• _LISTED RECORDS_
(** * code-switch: database bootstrap and the provider blacklist core

    A shallow embedding of [services/database.go] (the SQLite bootstrap of the
    blacklist tables) together with the blacklist operations that run on those
    tables.

    The file is organised in layers:
    - [Sql]: the part of SQLite that the statements of [database.go] exercise
      (CREATE TABLE IF NOT EXISTS, INSERT, INSERT OR IGNORE, UPDATE, with
      column defaults, NOT NULL, UNIQUE and AUTOINCREMENT);
    - [Database]: [ensureBlacklistTables] and [InitDatabase], statement by
      statement;
    - [Blacklist]: settings, health records and the failure / recovery
      operations on top of the two tables. *)

From Stdlib Require Import ZArith Lia Ascii String.
From stdpp Require Import gmap strings list fin_maps.

Local Open Scope string_scope.
Local Open Scope Z_scope.

(** ** Errors and outcomes *)

(** A Go [error] value: either produced by a callee, or wrapped by
    [fmt.Errorf("<context>: %w", err)]. *)
Inductive error : Type :=
| ErrMsg (msg : string)
| ErrWrap (context : string) (inner : error).

(** What a Go call of result type [(A, error)] can do: return a value, return
    a non-nil error, or panic (a method call through a nil handle). *)
Inductive outcome (A : Type) : Type :=
| Ok (a : A)
| Err (e : error)
| Panic.
Arguments Ok {A} a.
Arguments Err {A} e.
Arguments Panic {A}.

Definition is_err {A} (o : outcome A) : bool :=
  match o with Err _ => true | _ => false end.

Definition is_ok {A} (o : outcome A) : bool :=
  match o with Ok _ => true | _ => false end.

(** [fmt.Errorf(context + ": %w", err)] applied to the error of [o]. *)
Definition wrap {A} (context : string) (o : outcome A) : outcome A :=
  match o with
  | Err e => Err (ErrWrap context e)
  | other => other
  end.

(** ** The store *)

Module Sql.

Inductive value : Type :=
| VNull
| VInt (z : Z)
| VText (s : string).

#[global] Instance value_eq_dec : EqDecision value.
Proof. solve_decision. Defined.

Inductive sqltype : Type := INTEGER | TEXT | DATETIME.

(** One column definition of a CREATE TABLE statement.  [col_autoinc] stands
    for [INTEGER PRIMARY KEY AUTOINCREMENT]; a column without a DEFAULT
    clause has [col_default = VNull]. *)
Record column : Type := Column {
  col_name : string;
  col_type : sqltype;
  col_autoinc : bool;
  col_notnull : bool;
  col_unique : bool;
  col_default : value
}.

(** A table definition: its columns and its table-level [UNIQUE(...)]
    constraints. *)
Record schema : Type := Schema {
  sch_cols : list column;
  sch_unique : list (list string)
}.

Abbreviation row := (gmap string value).

(** A table: definition, rows in insertion order, and the largest rowid
    handed out so far (the table's entry in [sqlite_sequence]). *)
Record table : Type := Table {
  tbl_schema : schema;
  tbl_rows : list row;
  tbl_seq : Z
}.

(** The database file: its tables by name.  Views, indexes and triggers are
    not part of the model. *)
Abbreviation store := (gmap string table).

(** The value a row holds in a column; a missing entry reads as NULL. *)
Definition col (r : row) (c : string) : value := default VNull (r !! c).

(** *** Constraints *)

Definition col_names (s : schema) : list string := map col_name (sch_cols s).

(** The column sets that must be unique: the primary key, every
    column-level UNIQUE, and every table-level UNIQUE(...). *)
Definition unique_sets (s : schema) : list (list string) :=
  map (fun c => [col_name c])
      (List.filter (fun c => col_autoinc c || col_unique c) (sch_cols s))
  ++ sch_unique s.

Definition is_null (v : value) : bool :=
  match v with VNull => true | _ => false end.

(** Two rows collide on a column set when they hold equal, non-NULL values
    in each of its columns (NULLs never collide in SQLite). *)
Definition agree_on (cs : list string) (r1 r2 : row) : bool :=
  forallb (fun c => negb (is_null (col r1 c)) && bool_decide (col r1 c = col r2 c)) cs.

Definition collides (s : schema) (r1 r2 : row) : bool :=
  existsb (fun cs => agree_on cs r1 r2) (unique_sets s).

Definition conflicts (s : schema) (r : row) (rows : list row) : bool :=
  existsb (collides s r) rows.

Definition notnull_ok (s : schema) (r : row) : bool :=
  forallb (fun c => negb (col_notnull c && is_null (col r (col_name c)))) (sch_cols s).

(** The rowid column must hold an integer ("datatype mismatch" otherwise). *)
Definition rowid_ok (s : schema) (r : row) : bool :=
  forallb (fun c => negb (col_autoinc c) ||
                    match col r (col_name c) with VInt _ => true | _ => false end)
          (sch_cols s).

Fixpoint rows_unique (s : schema) (rows : list row) : bool :=
  match rows with
  | [] => true
  | r :: rest => negb (conflicts s r rest) && rows_unique s rest
  end.

(** *** Statements *)

Inductive on_conflict : Type := OrAbort | OrIgnore.

Inductive stmt : Type :=
| CreateTableIfNotExists (name : string) (s : schema)
| Insert (oc : on_conflict) (name : string) (cols : list string) (vals : list value)
| Update (name : string) (sets : list (string * value)) (cond : list (string * value)).

Definition as_int (v : value) : Z :=
  match v with VInt z => z | _ => 0 end.

(** Largest integer held in column [c]. *)
Definition max_of (c : string) (rows : list row) : Z :=
  foldr (fun r acc => Z.max (as_int (col r c)) acc) 0 rows.

(** AUTOINCREMENT: one more than the largest rowid that is or ever was in
    the table.  SQLite's rowids are signed 64-bit integers, and an insert
    that would have to go past 9223372036854775807 fails there with
    SQLITE_FULL; this upper limit is left out of the model, and a statement
    that promises a generated rowid says how much room it assumes below the
    limit. *)
Definition next_rowid (t : table) (c : string) : Z :=
  1 + Z.max (tbl_seq t) (max_of c (tbl_rows t)).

• _WHAT THE TASK ASKS_
None of the records may be skipped; each is to be repeated exactly.

• _ANSWER BOX_
(** * code-switch: database bootstrap and the provider blacklist core

    A shallow embedding of [services/database.go] (the SQLite bootstrap of the
    blacklist tables) together with the blacklist operations that run on those
    tables.

    The file is organised in layers:
    - [Sql]: the part of SQLite that the statements of [database.go] exercise
      (CREATE TABLE IF NOT EXISTS, INSERT, INSERT OR IGNORE, UPDATE, with
      column defaults, NOT NULL, UNIQUE and AUTOINCREMENT);
    - [Database]: [ensureBlacklistTables] and [InitDatabase], statement by
      statement;
    - [Blacklist]: settings, health records and the failure / recovery
      operations on top of the two tables. *)

From Stdlib Require Import ZArith Lia Ascii String.
From stdpp Require Import gmap strings list fin_maps.

Local Open Scope string_scope.
Local Open Scope Z_scope.

(** ** Errors and outcomes *)

(** A Go [error] value: either produced by a callee, or wrapped by
    [fmt.Errorf("<context>: %w", err)]. *)
Inductive error : Type :=
| ErrMsg (msg : string)
| ErrWrap (context : string) (inner : error).

(** What a Go call of result type [(A, error)] can do: return a value, return
    a non-nil error, or panic (a method call through a nil handle). *)
Inductive outcome (A : Type) : Type :=
| Ok (a : A)
| Err (e : error)
| Panic.
Arguments Ok {A} a.
Arguments Err {A} e.
Arguments Panic {A}.

Definition is_err {A} (o : outcome A) : bool :=
  match o with Err _ => true | _ => false end.

Definition is_ok {A} (o : outcome A) : bool :=
  match o with Ok _ => true | _ => false end.

(** [fmt.Errorf(context + ": %w", err)] applied to the error of [o]. *)
Definition wrap {A} (context : string) (o : outcome A) : outcome A :=
  match o with
  | Err e => Err (ErrWrap context e)
  | other => other
  end.

(** ** The store *)

Module Sql.

Inductive value : Type :=
| VNull
| VInt (z : Z)
| VText (s : string).

#[global] Instance value_eq_dec : EqDecision value.
Proof. solve_decision. Defined.

Inductive sqltype : Type := INTEGER | TEXT | DATETIME.

(** One column definition of a CREATE TABLE statement.  [col_autoinc] stands
    for [INTEGER PRIMARY KEY AUTOINCREMENT]; a column without a DEFAULT
    clause has [col_default = VNull]. *)
Record column : Type := Column {
  col_name : string;
  col_type : sqltype;
  col_autoinc : bool;
  col_notnull : bool;
  col_unique : bool;
  col_default : value
}.

(** A table definition: its columns and its table-level [UNIQUE(...)]
    constraints. *)
Record schema : Type := Schema {
  sch_cols : list column;
  sch_unique : list (list string)
}.

Abbreviation row := (gmap string value).

(** A table: definition, rows in insertion order, and the largest rowid
    handed out so far (the table's entry in [sqlite_sequence]). *)
Record table : Type := Table {
  tbl_schema : schema;
  tbl_rows : list row;
  tbl_seq : Z
}.

(** The database file: its tables by name.  Views, indexes and triggers are
    not part of the model. *)
Abbreviation store := (gmap string table).

(** The value a row holds in a column; a missing entry reads as NULL. *)
Definition col (r : row) (c : string) : value := default VNull (r !! c).

(** *** Constraints *)

Definition col_names (s : schema) : list string := map col_name (sch_cols s).

(** The column sets that must be unique: the primary key, every
    column-level UNIQUE, and every table-level UNIQUE(...). *)
Definition unique_sets (s : schema) : list (list string) :=
  map (fun c => [col_name c])
      (List.filter (fun c => col_autoinc c || col_unique c) (sch_cols s))
  ++ sch_unique s.

Definition is_null (v : value) : bool :=
  match v with VNull => true | _ => false end.

(** Two rows collide on a column set when they hold equal, non-NULL values
    in each of its columns (NULLs never collide in SQLite). *)
Definition agree_on (cs : list string) (r1 r2 : row) : bool :=
  forallb (fun c => negb (is_null (col r1 c)) && bool_decide (col r1 c = col r2 c)) cs.

Definition collides (s : schema) (r1 r2 : row) : bool :=
  existsb (fun cs => agree_on cs r1 r2) (unique_sets s).

Definition conflicts (s : schema) (r : row) (rows : list row) : bool :=
  existsb (collides s r) rows.

Definition notnull_ok (s : schema) (r : row) : bool :=
  forallb (fun c => negb (col_notnull c && is_null (col r (col_name c)))) (sch_cols s).

(** The rowid column must hold an integer ("datatype mismatch" otherwise). *)
Definition rowid_ok (s : schema) (r : row) : bool :=
  forallb (fun c => negb (col_autoinc c) ||
                    match col r (col_name c) with VInt _ => true | _ => false end)
          (sch_cols s).

Fixpoint rows_unique (s : schema) (rows : list row) : bool :=
  match rows with
  | [] => true
  | r :: rest => negb (conflicts s r rest) && rows_unique s rest
  end.

(** *** Statements *)

Inductive on_conflict : Type := OrAbort | OrIgnore.

Inductive stmt : Type :=
| CreateTableIfNotExists (name : string) (s : schema)
| Insert (oc : on_conflict) (name : string) (cols : list string) (vals : list value)
| Update (name : string) (sets : list (string * value)) (cond : list (string * value)).

Definition as_int (v : value) : Z :=
  match v with VInt z => z | _ => 0 end.

(** Largest integer held in column [c]. *)
Definition max_of (c : string) (rows : list row) : Z :=
  foldr (fun r acc => Z.max (as_int (col r c)) acc) 0 rows.

(** AUTOINCREMENT: one more than the largest rowid that is or ever was in
    the table.  SQLite's rowids are signed 64-bit integers, and an insert
    that would have to go past 9223372036854775807 fails there with
    SQLITE_FULL; this upper limit is left out of the model, and a statement
    that promises a generated rowid says how much room it assumes below the
    limit. *)
Definition next_rowid (t : table) (c : string) : Z :=
  1 + Z.max (tbl_seq t) (max_of c (tbl_rows t)).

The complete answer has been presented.